§ Your objective
Please copy every line from the records below that contains the string "constructor".

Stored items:
(* ===== verification/OpenclCompute.v ===== *)
(** * The OpenCL backend: kernels, execution states and processing units

    Models [backends/opencl/memoryKernel.hpp], [computationKernel.hpp],
    [executionUnit.hpp], [executionState.hpp], [processingUnit.hpp] and
    [computeManager.hpp].  While a kernel runs, the buffers of its arguments are not
    mapped to the memory of the host. *)

From S2P Require Import Prelude Memory CommunicationManager HwlocTopology Tasking Compute Accelerators Opencl.
From Stdlib Require Import ZArith Lia.
From stdpp Require Import base list gmap option.

Local Open Scope Z_scope.
Local Open Scope hicr_scope.

(** ** Kernels *)

Module OpenclKernel.
Import Opencl.

(** [MemoryKernel]; [_commManager] is the communication manager. *)
Record memory_kernel : Type := mkMemory { _commManager : nat; _dst : nat; _dstOffset : Z; _src : nat; _srcOffset : Z; _size : Z }.

(** [ComputationKernel]; the arguments are slots. *)
Record computation_kernel : Type := mkComputation { _kernel : nat; _args : list nat; _offset : list Z; _global : list Z; _local : list Z }.

Inductive t : Type :=
| MemoryKernel (k : memory_kernel)
| ComputationKernel (k : computation_kernel).

Section Operations.
Context {L : Type} {M : OPENCL L} (hwloc : gmap nat HwlocMemorySpace.t).

(** The buffer of an argument. *)
Definition getArgument (slot : nat) : prog (Machine (Opencl.t L)) nat := o ← cast_slot slot; or_raise runtime o.

Fixpoint set_args (kernel i : nat) (args : list nat) : prog (Machine (Opencl.t L)) unit :=
  match args with
  | [] => mret tt
  | a :: args' =>
      buffer ← getArgument a;
      _ ← check (setArg kernel i buffer);
      set_args kernel (S i) args'
  end.

(** The constructor. *)
Definition make_computation (kernel : nat) (args : list nat) (offset global local : list Z) : prog (Machine (Opencl.t L)) computation_kernel :=
  _ ← set_args kernel 0 args;
  mret (mkComputation kernel args offset global local).

(** The loop before the kernel: slots that occur more than once are unmapped once. *)
Fixpoint unmap_args (queue : nat) (args : list nat) (unmappedSlots : gset nat) : prog (Machine (Opencl.t L)) (gset nat) :=
  match args with
  | [] => mret unmappedSlots
  | a :: args' =>
      buffer ← getArgument a;
      if bool_decide (a ∈ unmappedSlots) then unmap_args queue args' unmappedSlots else
      p ← getPointer a;
      _ ← check (enqueueUnmapMemObject queue buffer p);
      unmap_args queue args' ({[a]} ∪ unmappedSlots)
  end.

(** The loop after the kernel. *)
Fixpoint map_args (queue : nat) (args : list nat) (unmappedSlots : gset nat) : prog (Machine (Opencl.t L)) unit :=
  match args with
  | [] => mret tt
  | a :: args' =>
      buffer ← getArgument a;
      if bool_decide (unmappedSlots = ∅) then mret tt else
      if bool_decide (a ∉ unmappedSlots) then map_args queue args' unmappedSlots else
      _ ← OpenclCommunicationManager.map queue a buffer;
      map_args queue args' (unmappedSlots ∖ {[a]})
  end.

Definition start (queue : nat) (k : t) : prog (Machine (Opencl.t L)) unit :=
  match k with
  | MemoryKernel k =>
      OpenclCommunicationManager.memcpyAsync hwloc (_commManager k) (_dst k) (_dstOffset k) (_src k) (_srcOffset k) (_size k) queue
  | ComputationKernel k =>
      unmappedSlots ← unmap_args queue (_args k) ∅;
      _ ← check (enqueueNDRangeKernel queue (_kernel k) (_offset k) (_global k) (_local k));
      map_args queue (_args k) unmappedSlots
  end.

(** [ExecutionUnit::start]. *)
Definition start_all (queue : nat) (kernels : list t) : prog (Machine (Opencl.t L)) unit := for_each kernels (start queue).

End Operations.
End OpenclKernel.

(** ** Execution states *)

Module OpenclExecutionState.
Import Opencl.

(** [_executionUnit] has the kernels of the unit; [_syncEvent] is [None] for an event
    that refers to no command. *)
Record t : Type := mk {
  _executionUnit : list OpenclKernel.t;
  _syncEvent : option nat;
  _queue : option nat;
  _isStreamActive : bool
}.

Section Operations.
Context {L : Type} {M : OPENCL L} (hwloc : gmap nat HwlocMemorySpace.t).

Abbreviation state := (Machine (Opencl.t L) * t)%type (only parsing).

(** [None] stands for an execution unit of another backend. *)
Definition make {S : Type} (executionUnit : option (list OpenclKernel.t)) : prog S t :=
  match executionUnit with
  | None => Raise logic
  | Some kernels => mret (mk kernels None None false)
  end.

Definition setQueue (queue : nat) (e : t) : t := mk (_executionUnit e) (_syncEvent e) (Some queue) (_isStreamActive e).
Definition set_event (event : option nat) (e : t) : t := mk (_executionUnit e) event (_queue e) (_isStreamActive e).
Definition set_active (b : bool) (e : t) : t := mk (_executionUnit e) (_syncEvent e) (_queue e) b.

Definition finalizeStream : prog state unit :=
  active ← this _isStreamActive;
  if active : bool
  then e ← this _syncEvent;
       _ ← (match e with Some e => on_fst (check (cl_event_wait e)) | None => Raise runtime end);
       set_this (set_active false)
  else mret tt.

Definition resumeImpl : prog state unit :=
  _ ← set_this (set_event None);
  _ ← set_this (set_active true);
  queue ← fetch (fun st => _queue st.2);
  kernels ← this _executionUnit;
  _ ← on_fst (OpenclKernel.start_all hwloc queue kernels);
  e ← on_fst (check_value (enqueueMarkerWithWaitList queue));
  set_this (set_event (Some e)).

Definition suspendImpl : prog state unit := Raise runtime.

Definition checkFinalizationImpl : prog state bool :=
  e ← fetch (fun st => _syncEvent st.2);
  status ← on_fst (call (cl_event_status e));
  if negb (status =? CL_COMPLETE) then mret false else
  _ ← finalizeStream;
  mret true.

End Operations.
End OpenclExecutionState.

(** ** Processing units *)

Module OpenclProcessingUnit.
Import Opencl OpenclExecutionState.

Record unit_t : Type := mkUnit {
  _unitQueue : nat;
  _executionState : option (ExecutionState.t OpenclExecutionState.t)
}.

Section Operations.
Context {L : Type} {M : OPENCL L} (hwloc : gmap nat HwlocMemorySpace.t).

Abbreviation state := (Machine (Opencl.t L) * ProcessingUnit.t unit_t)%type (only parsing).

(** The constructor; [None] stands for a compute resource of another backend. *)
Definition make (computeResource : option OpenclComputeResource.t) : prog (Machine (Opencl.t L)) unit_t :=
  match computeResource with
  | None => Raise logic
  | Some c =>
      d ← fetch (fun m => weak ← OpenclComputeResource.getDevice c; cl_devices (backend m) !! weak);
      queue ← call (cl_command_queue (OpenclDevice.getOpenCLDevice d));
      mret (mkUnit queue None)
  end.

Definition set_executionState (e : option (ExecutionState.t OpenclExecutionState.t)) (u : unit_t) : unit_t := mkUnit (_unitQueue u) e.

(** What the unit does with its execution state; a null pointer is dereferenced. *)
Definition on_state {A : Type} (p : prog (Machine (Opencl.t L) * ExecutionState.t OpenclExecutionState.t) A) : prog state A :=
  zoom (fun st => e ← _executionState (ProcessingUnit.impl st.2); Some (st.1, e))
       (fun me st => (me.1, ProcessingUnit.set_impl (set_executionState (Some me.2)) st.2)) p.

Definition initialize : prog state unit := mret tt.

(** [None] stands for an execution state of another backend. *)
Definition start (executionState : option (ExecutionState.t OpenclExecutionState.t)) : prog state unit :=
  match executionState with
  | None => Raise logic
  | Some e =>
      _ ← set_this (ProcessingUnit.set_impl (set_executionState (Some e)));
      queue ← this (fun u => _unitQueue (ProcessingUnit.impl u));
      _ ← on_state (set_this (ExecutionState.set_impl (setQueue queue)));
      on_state (StateOps.resume (resumeImpl hwloc))
  end.

Definition await : prog state unit := on_state (StateOps.on_impl finalizeStream).

(** Suspending and resuming are refused by the compute manager, which has nothing to
    do for a termination. *)
Definition not_supported : prog state unit := Raise runtime.

Definition terminate : prog state unit := mret tt.

(** The compute manager. *)
Definition opencl_compute : ComputeBackend (Machine (Opencl.t L)) unit_t (option (ExecutionState.t OpenclExecutionState.t)) := {|
  initializeImpl := initialize;
  startImpl := start;
  Compute.suspendImpl := not_supported;
  Compute.resumeImpl := not_supported;
  terminateImpl := terminate;
  awaitImpl := await
|}.

End Operations.
End OpenclProcessingUnit.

§ Your solution
(** The constructor. *)
(** The constructor; [None] stands for a compute resource of another backend. *)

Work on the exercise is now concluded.